The gutted, burning town sent a wave of anger across the country. It struck the Senate with full force. Only an aisle separated men whose eyes blazed with hate. Charles Sumner lifted his huge frame and in a voice that resounded like thunder denounced “a crime without example in the history of the past.” He did not hesitate to name names—calling Stephen Douglas, Senator from Illinois, and Matthew Butler from South Carolina murderers of the men of Lawrence. The next day, while Sumner sat writing at his seat, young Preston Brooks, representative from South Carolina, came up behind the Massachusetts legislator and beat him over the head with a heavy walking stick. Charles Sumner, lying bleeding and unconscious in the aisle, reduced the whole vast struggle to simple terms.

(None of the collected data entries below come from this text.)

(* ===== verification/HashRefine.v ===== *)
(** * The hash table implements a finite map

    With hooks that return, every operation of a well-formed table returns, and
    what it returns is what the operation of the map would. *)

From Stdlib Require Import Znumtheory.
From S2P Require Import Prelude HashTable HashSpec.

(** Hooks that neither crash nor run forever. *)
Class HooksReturn (W : Type) {HH : EnvHooks W} : Prop := {
  callback_init_returns t e (w : W) : ∃ r, env_callback_init t e w = Ret r;
  flags_init_returns t e (w : W) : ∃ r, env_flags_init t e w = Ret r;
  change_returns f e v op fl (w : W) : change_ok = Some f → ∃ r, f e v op fl w = Ret r;
  callback_returns cb k v op fl t (w : W) : ∃ r, callback_call cb k v op fl t w = Ret r }.

Section Total.
Context {W : Type} {HW : Heap W} {HH : EnvHooks W} {HL : HookLaws W} {HR : HooksReturn W}.

Lemma permission_returns e v op fl (w : W) : ∃ rej w', permission e v op fl w = Ret (rej, w').
Proof.
  unfold permission. destruct change_ok as [f|] eqn:E; [|by eexists _, _].
  destruct (change_returns f e v op fl w E) as [[rej w'] Hr]. eauto.
Qed.

Lemma call_callback_returns e k v op fl t (w : W) :
  ∃ rej t' w', call_callback e k v op fl t w = Ret (rej, t', w') ∧ skeleton t' = skeleton t.
Proof.
  assert (Hr : ∃ rej t' w', call_callback e k v op fl t w = Ret (rej, t', w')).
  { unfold call_callback. destruct (e_callback e) as [cb|]; [|by eexists _, _, _].
    destruct (callback_returns cb k v op fl t w) as [[[rej t'] w'] Hr]. eauto. }
  destruct Hr as (rej & t' & w' & Hr). exists rej, t', w'. split; [done|by eapply call_callback_skeleton].
Qed.

Lemma strdup_returns s (w : W) : ∃ p w', strdup (Some s) w = Ret (p, w').
Proof.
  unfold strdup, malloc, mbind, comp_bind. destruct (heap_alloc (zlen s + 1) w) as [[] w']; by eexists _, _.
Qed.

(** A slot of a table that a callback left as it was. *)
Lemma skeleton_slot_at t t' i s : tab_ok t → skeleton t' = skeleton t → 0 ≤ i ≤ size t → slot_at t i = Ret s →
  ∃ s', slot_at t' i = Ret s' ∧ cell s' = cell s.
Proof.
  intros Ht Hsk Hi Hs. assert (Ht' := skeleton_ok _ _ Hsk Ht). destruct Ht' as (l' & Hl' & Hok').
  destruct (slot_at_cell t' l' i Hl' Hok') as (s' & Hs' & _); [by rewrite (skeleton_size _ _ Hsk)|].
  exists s'. split; [done|]. by eapply skeleton_slot.
Qed.

Lemma overwrite_returns t l key d flag i (w : W) : table t = Some l → cells_ok (cell <$> l) (size t) (filled t) →
  1 ≤ i ≤ size t → matches t l key i →
  ∃ r, compare_and_overwrite_entry key (Some d) ENTER t flag (first_hash (size t) key) i w = Ret r.
Proof.
  intros Hl Hok Hi (s & Hs & Hu & Hk). unfold compare_and_overwrite_entry.
  assert (Ht : tab_ok t) by (by exists l). assert (Hsl := slot_at_lookup t l i s Hl ltac:(lia) Hs).
  assert (Hh := first_hash_range (size t) (c_size _ _ _ Hok) key). assert (Hsz := c_size _ _ _ Hok).
  erewrite comp_bind_run by (apply lift_run; exact Hsl). cbn beta.
  rewrite Hu, u32_small, Z.eqb_refl by (split; lia). cbn [negb].
  erewrite comp_bind_run by (apply lift_run; by rewrite Hk). cbn beta.
  rewrite bool_decide_eq_true_2 by done. cbn [negb].
  destruct (permission_returns (entry s) (Str d) env_op_overwrite flag w) as (rej & w1 & Hp).
  erewrite comp_bind_run by exact Hp. cbn beta. destruct (rej =? 0); cbn [negb]; [|by eexists].
  destruct (call_callback_returns (entry s) key (Str d) env_op_overwrite flag t w1) as (rej' & t1 & w2 & Hc & Hsk).
  erewrite comp_bind_run by exact Hc. cbn beta iota. destruct (rej' =? 0); cbn [negb]; [|by eexists].
  destruct (skeleton_slot_at t t1 i s Ht Hsk ltac:(lia) Hsl) as (s1 & Hs1 & Hcell).
  erewrite comp_bind_run by (apply lift_run; exact Hs1). cbn beta.
  destruct (matches_lookup t l Hl Hok key i s) as (v0 & Hv0 & _); [lia|done..|].
  unfold cell in Hcell. injection Hcell as _ _ Hd1.
  erewrite comp_bind_run by (apply lift_run; by rewrite Hd1, Hv0). cbn beta.
  destruct (strdup_returns d w2) as (p & w3 & Hd). erewrite comp_bind_run by exact Hd. cbn beta zeta.
  by destruct p; eexists.
Qed.

(** Undoing the store of a rejected variable returns. *)
Lemma undo_returns t t' i s key d : tab_ok t → 1 ≤ i ≤ size t → skeleton t' = skeleton t →
  slot_at t i = Ret s → live (cell s) = Some (key, d) → ∃ t3, _hdelete t' i = Ret t3.
Proof.
  intros Ht Hi Hsk Hs Hlive. destruct (skeleton_slot_at t t' i s Ht Hsk ltac:(lia) Hs) as (s' & Hs' & Hc).
  destruct (hdelete_slot t' i s' key d) as (t3 & H3 & _); [by eapply skeleton_ok| |done|by rewrite Hc|eauto].
  by rewrite (skeleton_size _ _ Hsk).
Qed.

Lemma enter_new_returns t l key d flag i (w : W) : table t = Some l →
  cells_ok (cell <$> l) (size t) (filled t) → (∀ i, ¬ matches t l key i) → 1 ≤ i ≤ size t →
  used_at (cell <$> l) i = 0 ∨ used_at (cell <$> l) i = -1 →
  reaches (cell <$> l) (size t) key (Z.to_nat i) →
  ∃ r, enter_new key (Some d) t flag (first_hash (size t) key) i w = Ret r.
Proof.
  intros Hl Hok Hno Hi Hu Hreach. unfold enter_new.
  destruct (Z.eqb_spec (filled t) (size t)) as [Hf|Hf]; [by eexists|].
  assert (Hsz := c_size _ _ _ Hok). assert (Hh := first_hash_range (size t) Hsz key).
  assert (Hfr := filled_range t (ex_intro _ _ (conj Hl Hok))).
  destruct (slot_at_cell t l i Hl Hok) as (s & Hsl & Hs); [lia|]. rewrite (slot_used l i s Hs) in Hu.
  erewrite comp_bind_run by (apply lift_run; exact Hsl). cbn beta. rewrite s32_small by lia.
  destruct (strdup_returns key w) as (pk & w1 & Hpk). erewrite comp_bind_run by exact Hpk. cbn beta.
  destruct (strdup_returns d w1) as (pd & w2 & Hpd). erewrite comp_bind_run by exact Hpd. cbn beta zeta.
  apply strdup_Ret in Hpk as [->|[-> _]]; [|by eexists]. apply strdup_Ret in Hpd as [->|[-> _]]; [|by eexists].
  rewrite u32_small by (split; cbn [filled put_slot]; lia). cbn [filled put_slot].
  match goal with |- context [(env_callback_init ?t0 ?e0 ≫= _) w2] =>
    destruct (callback_init_returns t0 e0 w2) as [[e1 w3] He1] end.
  erewrite comp_bind_run by exact He1. cbn beta. apply callback_init_keeps in He1 as [Hk1 Hd1].
  match goal with |- context [(env_flags_init ?t0 ?e0 ≫= _) w3] =>
    destruct (flags_init_returns t0 e0 w3) as [[e2 w4] He2] end.
  erewrite comp_bind_run by exact He2. cbn beta. apply flags_init_keeps in He2 as [Hk2 Hd2].
  cbn [e_key e_data] in Hk1, Hd1. rewrite Hk1 in Hk2. rewrite Hd1 in Hd2.
  rewrite !put_set_filled, !put_put. destruct e2 as [k2 d2 cb fl]. cbn in Hk2, Hd2. subst k2 d2.
  destruct (fresh_store t l key d i s cb fl) as (Ht1 & _ & _ & _ & s' & Hs' & Hlive); auto.
  set (t1 := set_filled _ _) in *.
  destruct (permission_returns (Entry (Str key) (Str d) cb fl) (Str d) env_op_create flag w4) as (rej & w5 & Hp).
  erewrite comp_bind_run by exact Hp. cbn beta. destruct (rej =? 0); cbn [negb].
  - destruct (call_callback_returns (Entry (Str key) (Str d) cb fl) key (Str d) env_op_create flag t1 w5)
      as (rej' & t2 & w6 & Hc & Hsk).
    erewrite comp_bind_run by exact Hc. cbn beta iota. destruct (rej' =? 0); cbn [negb]; [by eexists|].
    destruct (undo_returns t1 t2 i s' key d Ht1 Hi Hsk Hs' Hlive) as [t3 H3].
    erewrite comp_bind_run by (apply lift_run; exact H3). by eexists.
  - destruct (undo_returns t1 t1 i s' key d Ht1 Hi eq_refl Hs' Hlive) as [t3 H3].
    erewrite comp_bind_run by (apply lift_run; exact H3). by eexists.
Qed.

Lemma enter_returns t key d flag (w : W) : tab_ok t → taken t < size t ∨ filled t = size t →
  ∃ r t' w', hsearch_r key (Some d) ENTER t flag w = Ret (r, t', w').
Proof.
  intros (l & Hl & Hok) Hroom.
  assert (Hr : ∃ x, hsearch_r key (Some d) ENTER t flag w = Ret x).
  { destruct (hsearch_cases t l Hl Hok key (Some d) ENTER flag w)
      as [(i & Hi & Hm & ->)|(Hno & i & (Hi & _ & Hfor) & ->)]; [by eapply overwrite_returns|].
    destruct Hfor as [[Hu Hreach]|(-> & Hu & Hall)]; [by eapply enter_new_returns|].
    destruct Hroom as [Ht|Hfull].
    - destruct (taken_unused t l Hl Hok Ht) as (j & Hj & H0). by destruct (Hall j Hj).
    - unfold enter_new. rewrite (proj2 (Z.eqb_eq _ _) Hfull). by eexists. }
  destruct Hr as [[[r t'] w'] Hr]. eauto.
Qed.

Lemma delete_returns t key flag (w : W) : tab_ok t →
  ∃ ret e t' w', hdelete_r key t flag w = Ret (ret, e, t', w').
Proof.
  intros Ht. destruct (hfind_spec t key None 0 w Ht) as (r & Hf & Hres). unfold hdelete_r.
  erewrite comp_bind_run by exact Hf. cbn beta iota. destruct (to_map t !! key) as [v|] eqn:Hm; [|subst r; by eexists _, _, _, _].
  destruct Hres as (Hi & _ & _ & s & Hs & Hc). rewrite (proj2 (Z.eqb_neq (h_ret r) 0)) by lia.
  assert (Hlive : live (cell s) = Some (key, v)).
  { rewrite Hc. apply live_Some. eexists. split; [done|]. destruct Ht as (l & _ & Hok).
    assert (Hh := first_hash_range (size t) (c_size _ _ _ Hok) key). lia. }
  erewrite comp_bind_run by (apply lift_run; exact Hs). cbn beta.
  destruct (permission_returns (entry s) Null env_op_delete flag w) as (rej & w1 & Hp).
  erewrite comp_bind_run by exact Hp. cbn beta. destruct (rej =? 0); cbn [negb]; [|by eexists _, _, _, _].
  destruct (call_callback_returns (entry s) key Null env_op_delete flag t w1) as (rej' & t1 & w2 & Hcb & Hsk).
  erewrite comp_bind_run by exact Hcb. cbn beta iota. destruct (rej' =? 0); cbn [negb]; [|by eexists _, _, _, _].
  destruct (undo_returns t t1 (h_ret r) s key v Ht ltac:(lia) Hsk Hs Hlive) as [t3 H3].
  erewrite comp_bind_run by (apply lift_run; exact H3). by eexists _, _, _, _.
Qed.

(** C14: the hash table of the environment implements a finite map.  Looking a
    key up finds the slot with its value.  Entering a variable, as long as a
    slot was never used or the table is full, inserts it, or is refused, or
    finds the table full or memory exhausted, and in the first two cases the
    table stays well formed with the map as the outcome says.  Deleting removes
    the key, or leaves the map as it is.  Every one of these operations returns
    when the hooks do. *)
Theorem hash_table_refines t (w : W) : tab_ok t →
  (∀ key, ∃ r, hsearch_r key None FIND t 0 w = Ret (r, t, w) ∧
     match to_map t !! key with
     | Some v => ∃ i s, h_val r = Some i ∧ slot_at t i = Ret s ∧
         e_key (entry s) = Str key ∧ e_data (entry s) = Str v
     | None => h_val r = None ∧ h_errno r = ESRCH
     end) ∧
  (taken t < size t ∨ filled t = size t → ∀ key d flag, ∃ r t' w',
     hsearch_r key (Some d) ENTER t flag w = Ret (r, t', w') ∧ enter_outcome t key d r t') ∧
  (∀ key flag, ∃ ret e t' w', hdelete_r key t flag w = Ret (ret, e, t', w') ∧
     delete_outcome t key ret e t').
Proof.
  intros Ht. split_and!.
  - intros key. destruct (hfind_spec t key None 0 w Ht) as (r & Hr & Hres). exists r. split; [done|].
    destruct (to_map t !! key) as [v|]; [|by subst r]. destruct Hres as (_ & Hv & _ & s & Hs & Hc).
    exists (h_ret r), s. unfold cell in Hc. by injection Hc as _ -> ->.
  - intros Hroom key d flag. destruct (enter_returns t key d flag w Ht Hroom) as (r & t' & w' & Hr).
    exists r, t', w'. split; [done|]. by eapply hsearch_enter_refines.
  - intros key flag. destruct (delete_returns t key flag w Ht) as (ret & e & t' & w' & Hr).
    exists ret, e, t', w'. split; [done|]. by eapply hdelete_refines.
Qed.
End Total.

(** ** An example: a table without hooks *)

#[local] Instance plenty : Heap unit := fun _ w => (true, w).
#[local] Instance plain_hooks : EnvHooks unit := {|
  env_callback_init _ e := mret e; env_flags_init _ e := mret e; change_ok := None;
  callback_call _ _ _ _ _ t := mret (0, t) |}.
#[local] Instance plain_hook_laws : HookLaws unit.
Proof.
  split; [intros t e w e' w' [= <- <-]; done|intros t e w e' w' [= <- <-]; done|].
  intros cb k v op fl t w r t' w' [= _ <- _]. done.
Qed.
#[local] Instance plain_hooks_return : HooksReturn unit.
Proof. split; intros; [by eexists|by eexists|discriminate|by eexists]. Qed.

Lemma hash_table_refines_witness :
  ∃ r t' w', hsearch_r (str "bootdelay") (Some (str "1")) ENTER (empty_table 7) 0 () = Ret (r, t', w') ∧
    enter_outcome (empty_table 7) (str "bootdelay") (str "1") r t'.
Proof.
  apply (hash_table_refines (empty_table 7) ()).
  - apply empty_table_ok; [by apply prime_of_isprime|done].
  - left. by vm_compute.
Defined.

Out West, John Brown hurried to Lawrence. He sat down by the smoldering ashes in tight-lipped anger. He was indignant that there had been no resistance.

“What were they doing?” he raged.

Someone mentioned the word “caution.”

“Caution, caution, sir!” he sneered. “I am eternally tired of hearing the word caution. It is nothing but the word of cowardice.”

Yet there seemed to be nothing to do now; and he was about to leave, when a boy came riding up. The gang at Dutch Henry’s, he said, had told the women in Brown settlement that all free-state folks must get out by Saturday or Sunday, else they would be driven out. Two houses and a store in the nearby German settlement had been burned.

Then John Brown arose.

“I will attend to those fellows.” He spoke quietly. Here was something to do. He called four of his sons—Watson, Frederick, Owen and Oliver—and a neighbor with a wagon and horses offered to carry the band. They began carefully sharpening cutlasses. An uneasy feeling crept over the onlookers. They all knew that John Brown was going to strike a blow for freedom in Kansas, but they did not understand just what that blow would be. As the wagon moved off, a cheer arose from the company left behind.